In a style that’s breezy and urgent without
being self-consciously hip — with perhaps
a few too many clever coinages (“convestment,”
“intraviduals”) — the author explores
the “new texture
of everyday life,”
one colored by
pervasive technology,
market-driven
inequality, and
radical shifts in
how we relate to
each other interpersonally.
Conley
stays grounded through personal anecdotes
and observations, but he maintains enough
distance that the book never feels like a cry
for help or call to arms. He finds much to
like in “the Elsewhere Society.”
And, refreshingly, Conley refuses to conclude
by offering simplify-your-life advice;
instead, he counsels: “Do not hold yourself
to a mythologized standard of the past in
which everyone’s attention was focused on
only one task at a time.” —Matthew Budman
THINK AGAIN
Why Good Leaders Make Bad Decisions
and How to Keep It From Happening to You
By Sydney Finkelstein, Jo Whitehead, and Andrew Campbell
Harvard Business Press, $27.95
Think Again not only asks why good leaders
make bad decisions — it answers the
question of how to mitigate the dangers of
bad decision-making. The authors, a trio of
distinguished business academics, use the
research of neuroscientists and decision
scientists to deconstruct the flawed thinking
patterns responsible for some of the largest
corporate and political blunders in U.S. history.

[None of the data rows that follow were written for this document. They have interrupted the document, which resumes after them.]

(* ===== verification/Cycles.v ===== *)
(** * The cycles of a market session ([runtime/q1_scheduler.py])

    The schedule of a session, read from the configuration document, the slots that one versioned session gives, and the
    windows in which orders may be placed.  The New York time zone is a parameter: the instant of a local date and time. *)
From Stdlib Require Import ZArith Lia Ascii String Sorting.Sorted.
From stdpp Require Import base list strings numbers sets.
From S2P Require Import Prelude PyDecimal Hashing Domain Text QuantConfig Schedule.
Set Default Goal Selector "!".
Open Scope Z_scope.

(** [ZoneInfo("America/New_York")] *)
Class NewYork := new_york : zone.

(** ** Kinds *)

Definition Q1_CYCLE_PRIORITY : list string :=
  ["Q1_SETTLEMENT"; "Q1_BOOTSTRAP"; "Q1_NAV_RISK"; "Q1_STRATEGIC"; "Q1_LLM_REVIEW"; "Q1_EXECUTION"; "Q1_DAILY_RESULT"].
Definition Q1_CYCLE_KINDS : list string :=
  ["Q1_SETTLEMENT"; "Q1_BOOTSTRAP"; "Q1_NAV_RISK"; "Q1_STRATEGIC"; "Q1_LLM_REVIEW"; "Q1_EXECUTION"; "Q1_DAILY_RESULT"].

(** [l.index(x)], or [len(l)] when it raises. *)
Fixpoint index_or_length (x : string) (l : list string) : Z :=
  match l with [] => 0 | y :: l => if String.eqb x y then 0 else 1 + index_or_length x l end.

Definition _cycle_priority (kind : string) : Z := index_or_length kind Q1_CYCLE_PRIORITY.

(** ** The schedule *)

(** Times of day are microseconds after midnight. *)
Record Q1SessionSchedule := {
  qs_first_nav_time_et : Z;
  qs_nav_interval_minutes : Z;
  qs_strategic_time_et : Z;
  qs_llm_review_times_et : list Z;
  qs_normal_execution_start_et : Z;
  qs_normal_execution_end_et : Z;
  qs_execution_interval_minutes : Z;
  qs_no_risk_increase_after_et : Z;
}.

(** [__post_init__] *)
Definition validate_Q1SessionSchedule (s : Q1SessionSchedule) : res Q1SessionSchedule :=
  raise_if ((qs_nav_interval_minutes s <=? 0) || (qs_execution_interval_minutes s <=? 0)) ValueError "Q1 schedule intervals must be positive";;
  raise_if (qs_normal_execution_end_et s <? qs_normal_execution_start_et s) ValueError "Q1 normal execution window is inverted";;
  Ok s.

(** One or two digits at the head of a text: two of them when they are at most [top]. *)
Definition short_number (top : Z) (s : string) : option (Z * string) :=
  match read_fixed 2 s 0 with
  | Some (v, s') => if v <=? top then Some (v, s') else read_fixed 1 s 0
  | None => read_fixed 1 s 0
  end.

(** [datetime.strptime(raw, "%H:%M").time()] *)
Definition _parse_clock (raw : string) : res Z :=
  match ('(h, s) ← short_number 23 raw; s ← expect ":"%char s; short_number 59 s ≫= λ '(m, s), Some (h, m, s)) with
  | Some (h, m, EmptyString) => Ok ((h * 60 + m) * 60000000)
  | _ => raise ValueError "Invalid ET clock"
  end.

(** [str] of a list or of a mapping is never a clock. *)
Definition _clock (doc : document) (key : string) : res Z :=
  value ← dindex key doc;
  match value with YScalar s => _parse_clock (str_scalar s) | _ => raise ValueError "Invalid ET clock" end.

Definition _mapping (doc : document) (key : string) : res document :=
  match dget key doc with Some (YMap m) => Ok m | _ => raise ValueError "must be an object" end.

Definition _sequence (doc : document) (key : string) : res (list scalar) :=
  match dget key doc with Some (YList l) => Ok l | _ => raise ValueError "must be a sequence" end.

(** [int(value)]; a float is its text. *)
Definition int_of_value (v : yval) : res Z :=
  match v with
  | YScalar (SBool b) => Ok (if b then 1 else 0)
  | YScalar (SInt z) => Ok z
  | YScalar (SFloat t) =>
      if String.eqb t "inf" || String.eqb t "-inf" then raise OverflowError "cannot convert float infinity to integer"
      else match decimal_of_string t with
           | Ok d => Ok (if 0 <=? dexp d then dcoef d * 10 ^ dexp d else Z.quot (dcoef d) (10 ^ (- dexp d)))
           | Raise _ => raise ValueError "cannot convert float NaN to integer"
           end
  | YScalar (SStr s) => int_of_string (strip s)
  | _ => raise TypeError "int() argument must be a string, a bytes-like object or a real number"
  end.

Definition _positive_int (doc : document) (key : string) : res Z :=
  raw ← dindex key doc;
  value ← int_of_value raw;
  raise_if (value <=? 0) ValueError "must be positive";;
  Ok value.

(** [Q1SessionSchedule.from_document] *)
Definition schedule_from_document (doc : document) : res Q1SessionSchedule :=
  schedule ← _mapping doc "schedule";
  first_nav_time_et ← _clock schedule "first_nav_time_et";
  nav_interval_minutes ← _positive_int schedule "nav_interval_minutes";
  strategic_time_et ← _clock schedule "strategic_time_et";
  reviews ← _sequence schedule "llm_review_times_et";
  llm_review_times_et ← mapM_res (λ v, _parse_clock (str_scalar v)) reviews;
  normal_execution_start_et ← _clock schedule "normal_execution_start_et";
  normal_execution_end_et ← _clock schedule "normal_execution_end_et";
  execution_interval_minutes ← _positive_int schedule "execution_interval_minutes";
  no_risk_increase_after_et ← _clock schedule "no_risk_increase_after_et";
  validate_Q1SessionSchedule {|
    qs_first_nav_time_et := first_nav_time_et; qs_nav_interval_minutes := nav_interval_minutes;
    qs_strategic_time_et := strategic_time_et; qs_llm_review_times_et := llm_review_times_et;
    qs_normal_execution_start_et := normal_execution_start_et; qs_normal_execution_end_et := normal_execution_end_et;
    qs_execution_interval_minutes := execution_interval_minutes; qs_no_risk_increase_after_et := no_risk_increase_after_et |}.

(** ** Sessions *)

(** What the calendar client returns ([data/alpaca_reference.py]). *)
Record MarketSession := {
  mk_session_date : date;
  mk_open_at : datetime;
  mk_close_at : datetime;
  mk_payload_hash : string;
  mk_available_at : datetime;
  mk_raw_object_uri : string;
}.

Record VersionedMarketSession := {
  vs_calendar_session_id : string;
  vs_calendar_version : string;
  vs_session_date : date;
  vs_open_at : datetime;
  vs_close_at : datetime;
  vs_source_payload_hash : string;
  vs_source_available_at : datetime;
}.

Definition _aware (value : datetime) : datetime := DT (instant value) true.

Definition from_reference `{Digest} (session : MarketSession) (calendar_version : string) : res VersionedMarketSession :=
  calendar_session_id ← stable_id "market-calendar-session"
    [PStr calendar_version; PDate (mk_session_date session); PDatetime (mk_open_at session); PDatetime (mk_close_at session);
     PStr (mk_payload_hash session)];
  Ok {| vs_calendar_session_id := calendar_session_id; vs_calendar_version := calendar_version;
        vs_session_date := mk_session_date session; vs_open_at := _aware (mk_open_at session); vs_close_at := _aware (mk_close_at session);
        vs_source_payload_hash := mk_payload_hash session; vs_source_available_at := _aware (mk_available_at session) |}.

(** ** Slots *)

Record PaperCycleSlot := { cycle_kind : string; scheduled_at : datetime }.
#[global] Instance PaperCycleSlot_eq_dec : EqDecision PaperCycleSlot.
Proof. solve_decision. Defined.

The book explores the ways the mind
can be tricked into making poor judgments,
the four triggers for flawed thinking, and
the means to avoid these pitfalls.
Through careful analysis of cognitive
processes, the book argues that each example
of failure — including the Enron collapse and
FEMA’s botched response to Hurricane Katrina
— is based on factors that are far more
complex than one person’s bad decisions.
The authors conclude that bad decisions,
and the resulting aftermath, are really a
function of an individual or group’s inability
to challenge the decision-making process as
it unfolds, until it’s too late. While acknowledging
that it’s impossible to avoid all mistakes,
Think Again makes a compelling case
that it is possible to significantly improve
the odds of avoiding them, without the benefit
of 20/20 hindsight. —D.K.E.
FROM THE BUREAU TO THE BOARDROOM
30 Management Lessons From the FBI
By Dan Carrison
Amacom, $24.95
For obvious reasons, the FBI has always operated
in secrecy, so it comes as something
of a surprise to learn anything at all about its
management structure — much less that underneath
its culture lays a model paradigm
of corporate governance and efficiency. Carrison
argues that, despite relatively low pay,
extreme danger, and the constant risk of profound
failure, the FBI has retained the ability to motivate its employees, foster change, and
maintain high performance standards. Citing
FBI officials’ experiences, From the Bureau
to the Boardroom offers lessons aimed at
improving management across a spectrum
of business models.
Carrison emphasizes the impact of the
9/11 attacks, using them to illustrate how
the FBI is able to radically transform itself
under severe time pressure, without compromising
its core values. While the author at
times comes across as somewhat star-struck
by the Bureau’s cloak-and-dagger culture,
he takes pains to note its shortcomings —
most notably, in human resources. With
a mandatory retirement age of 57, the FBI
loses some of its best performers before
their peak — a policy that even an exceptional
management structure can’t overcome.
—D.K.E.
JUST GOOD BUSINESS
The Strategic Guide to Aligning Corporate
Responsibility and Brand
By Kellie A. McElhaney
Berrett-Koehler, $29.95
McElhaney’s extraordinarily readable
book is less a plea for companies to go
green than a
guided tour of
ways to get your
company’s CSR
efforts “noticed
by the public,
including customers,
sponsors,
partners, suppliers,
employees,
and shareholders.” Just Good Business illustrates
how most corporate programs are
“a hodgepodge of unfocused, unconnected,
and unrelated strategies in search
of an overarching goal” and makes clear
how to arrive at that overarching goal.
In showing ways to expand CSR’s
branding beyond awkward sponsorships
and advertising, McElhaney offers a wide
range of corporate examples that have
more impact for not being overly familiar.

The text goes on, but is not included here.